4. Create a n-dimensional matrix v_out full of zeros.

5. Create a for loop that iterates over the time:

   5.1. Creates a temperatures vector

   octave T = Temp(:,:,t);

   5.2. Calculates the Mosquito Birth

   $$ mos $$

   • Inputs:
     • T

   • File associated: mosq_birth.m

   • Comments:

     • TODO: This equation is not present in the supplementary material.

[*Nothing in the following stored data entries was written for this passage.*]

(** * prepare-member-import: merging the member roster with the account roster

    A shallow embedding of [scripts/prepare-member-import.py] and the
    properties of its normalisers, its account joiner, its record builder
    and its output document.

    Conventions of the embedding.
    - A Python [str] is a [string] holding its UTF-8 bytes, so the literals
      below are the literals of the script.  [str.strip] removes every Unicode
      white-space character; [str.lower] is modelled on Basic Latin and on the
      Latin-1 Supplement (the survey is in Spanish), other scripts are left as
      they are.
    - A Python [float] is a sign, a mantissa and a binary exponent; decimal
      text is rounded to binary64, to nearest, ties to even.  The decimal
      digits are those of Unicode 14.
    - A call that can raise returns a [result]; [main] threads the [world]
      (the spreadsheets on disk, the clock, the output file, the console). *)

From Stdlib Require Import ZArith Ascii String DecimalString Lia Bool.
From stdpp Require Import base option list gmap strings.

Local Open Scope Z_scope.

(** ** Exceptions and results *)

Inductive exn : Type :=
  | KeyError
  | AttributeError
  | ValueError
  | TypeError
  | OverflowError
  | FileNotFoundError.

Inductive result (A : Type) : Type :=
  | Returns (a : A)
  | Raises (e : exn).
Arguments Returns {A} a.
Arguments Raises {A} e.

#[global] Instance result_ret : MRet result := fun _ a => Returns a.
#[global] Instance result_bind : MBind result := fun _ _ f m =>
  match m with
  | Returns a => f a
  | Raises e => Raises e
  end.
#[global] Instance result_fmap : FMap result := fun _ _ f m =>
  match m with
  | Returns a => Returns (f a)
  | Raises e => Raises e
  end.
(** * job_bot: the Lever link processor, location classifier, posting parser
      and record store of [job_site.py], embedded in Rocq.

    Python [str] values are modelled as [string]; a character is a code point
    below 256, so [len] is [String.length].  Python [None] is [None] of an
    [option]; an exception that the source catches is the left injection of
    [result]. *)

From Stdlib Require Import String Ascii List Bool Arith Lia Permutation Sorted ZArith.
Import ListNotations.
Open Scope list_scope.
Open Scope string_scope.

(* ------------------------------------------------------------------------- *)
(** ** Python string primitives used by [job_site.py] *)
(* ------------------------------------------------------------------------- *)

(** [sub in s] on two strings. *)
Fixpoint str_in (sub s : string) : bool :=
  prefix sub s ||
  match s with
  | EmptyString => false
  | String _ s' => str_in sub s'
  end.

(** [s[:n]]. *)
Definition slice_to (n : nat) (s : string) : string := substring 0 n s.

(** The scan of [str.replace] for a non-empty [old]: left to right, without
    overlaps.  [skip] counts the characters of a matched occurrence that are
    still to be jumped over. *)
Fixpoint replace_from (old new : string) (skip : nat) (s : string) : string :=
  match s with
  | EmptyString => EmptyString
  | String c s' =>
      match skip with
      | S k => replace_from old new k s'
      | O =>
          if prefix old s
          then new ++ replace_from old new (String.length old - 1) s'
          else String c (replace_from old new 0 s')
      end
  end.
(** * EC software sync and the boot-mode menu UI of vboot, embedded in Rocq

    Sources embedded here:
    - [src/3rdparty/vboot/firmware/lib/ec_sync.c]
    - [src/3rdparty/vboot/firmware/lib/vboot_ui_menu.c]

    Conventions of the embedding.
    - [uint32_t] and [int] values are [Z]; flag words are combined with
      [Z.land], [Z.lor] and [Z.lnot] exactly where the C code uses [&], [|]
      and [~].  A C condition [if (e)] is [nonzero e].
    - [VB2_DEBUG] and [print_hash] only print; they are left out.
    - The [VbEx*] callbacks are the platform.  In the EC part they are
      functions of the history of callbacks made so far, and every callback
      made is appended to that history.  In the UI part the values read on
      one pass of a polling loop are one record of a list of polls. *)

From Stdlib Require Import ZArith List Bool Lia.
From Stdlib Require Import Strings.Byte.
Import ListNotations.
Open Scope Z_scope.

(** ** Constants of headers that are not among the sources *)

(** Modelled from the spec: [vboot_api.h] is not among the sources.  The
    spec (section 6) names the exit codes; the code relies on
    [VBERROR_SUCCESS] being 0 (it tests [if (rv)]) and on the other codes
    being non-zero and distinct.  The numbers are the model's choice. *)
Definition VbError_t := Z.

(** Modelled from the spec: a constant of the absent [vboot_api.h]. *)
Definition VBERROR_SUCCESS : VbError_t := 0.

(** Modelled from the spec: a constant of the absent [vboot_api.h]. *)
Definition VBERROR_UNKNOWN : VbError_t := 0x10000.

(** Modelled from the spec: a constant of the absent [vboot_api.h]. *)
Definition VBERROR_TPM_SET_BOOT_MODE_STATE : VbError_t := 0x10006.

(** Modelled from the spec: a constant of the absent [vboot_api.h]. *)
Definition VBERROR_SHUTDOWN_REQUESTED : VbError_t := 0x1000D.

(** Modelled from the spec: a constant of the absent [vboot_api.h]. *)
Definition VBERROR_NO_DISK_FOUND : VbError_t := 0x10018.

(** Modelled from the spec: a constant of the absent [vboot_api.h]. *)
Definition VBERROR_REBOOT_REQUIRED : VbError_t := 0x10020.

(** Modelled from the spec: a constant of the absent [vboot_api.h]. *)
Definition VBERROR_EC_REBOOT_TO_RO_REQUIRED : VbError_t := 0x10030.

(** Modelled from the spec: the TPM success code, of [tss_constants.h],
    which is not among the sources; it is 0. *)
Definition TPM_SUCCESS : Z := 0.

(** Modelled from the spec: [2return_codes.h] is not among the sources.
    [check_ec_hash] returns one of these four codes and its callers only
    ask whether the code is [VB2_SUCCESS] (which is 0, like
    [VBERROR_SUCCESS]); the enumeration stands for the numbers. *)
Inductive vb2_return_code :=
| VB2_SUCCESS
| VB2_ERROR_EC_HASH_IMAGE
| VB2_ERROR_EC_HASH_EXPECTED
| VB2_ERROR_EC_HASH_SIZE.
(** * Recon: the observer (React front end) and the session core

    The repository's front end, [frontend/src/App.jsx], is embedded in
    [Module Observer]: the component's state, its WebSocket and upload
    handlers, and the [LogEntry] renderer, written as state transformers
    in a small state-and-exception monad so that each definition can be
    read next to the JavaScript function it comes from.

    The session core (orchestrator, tool registry, crop tool) is the
    Python back end, which is not part of the sources at hand; it is
    embedded in [Module Core] from the design document and every
    definition there says so. *)

From Stdlib Require Import QArith Qminmax Lqa.
From stdpp Require Import gmap strings list.

Open Scope string_scope.

(* ===================================================================== *)
(** * The observer: [frontend/src/App.jsx]                                *)
(* ===================================================================== *)

Module Observer.

(** ** JavaScript values *)

(** What [JSON.parse] returns.  The handlers never compute with numbers,
    they only compare them with strings and print them, so a number is
    kept as its canonical rendering (the result of [ToString]). *)
#[warnings="-register-all"]
Inductive JSON : Type :=
| JNull
| JBool (b : bool)
| JNum (repr : string)
| JStr (s : string)
| JArr (items : list JSON)
| JObj (props : gmap string JSON).

(** What a property read can return: nothing ([undefined]), a JSON value,
    or one of the members every ordinary object inherits from
    [Object.prototype] (its methods, and the prototype object itself
    through [__proto__]). *)
Inductive JSValue : Type :=
| JUndefined
| JVal (j : JSON)
| JFunction (name : string)
| JObjectPrototype.

Definition js_str (s : string) : JSValue := JVal (JStr s).

(** [ToString] on JSON values; [None] when it throws a [TypeError].  An
    array joins the conversions of its elements with commas, [null]
    elements printing as nothing, and throws when one of them does.  An
    object is converted by its [toString] and, failing that, its
    [valueOf]: without an own [toString] key the inherited method gives
    "[object Object]"; with one, the key's value (a JSON value, so not a
    function) hides the inherited method, [valueOf] (own and no function
    either, or inherited and returning the object itself) gives no
    primitive, and the conversion throws. *)
Fixpoint json_to_string (j : JSON) : option string :=
  match j with
  | JNull => Some "null"
  | JBool true => Some "true"
  | JBool false => Some "false"
  | JNum repr => Some repr
  | JStr s => Some s
  | JArr items =>
      option_map (String.concat ",")
        ((fix each (l : list JSON) : option (list string) :=
            match l with
            | [] => Some []
            | e :: l' =>
                match (match e with
                       | JNull => Some EmptyString
                       | _ => json_to_string e
                       end), each l' with
                | Some text, Some texts => Some (text :: texts)
                | _, _ => None
                end
            end) items)
  | JObj props =>
      match props !! "toString" with
      | Some _ => None
      | None => Some "[object Object]"
      end
  end.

   octave T = Temp(:,:,t);

   5.3. Calculates the Mosquito development j

   • Inputs:
     • T
   • File associated: mosq_dev_j.m
   • Comments:
     • TODO: This equation is not present in the suplement material.

   octave dev_j = mosq_dev_j(T);

   5.4. Calculates the Mosquito development i

   • Inputs:
     • T
   • File associated: mosq_dev_i.m
   • Comments:
     • TODO: This equation is not present in the suplement material.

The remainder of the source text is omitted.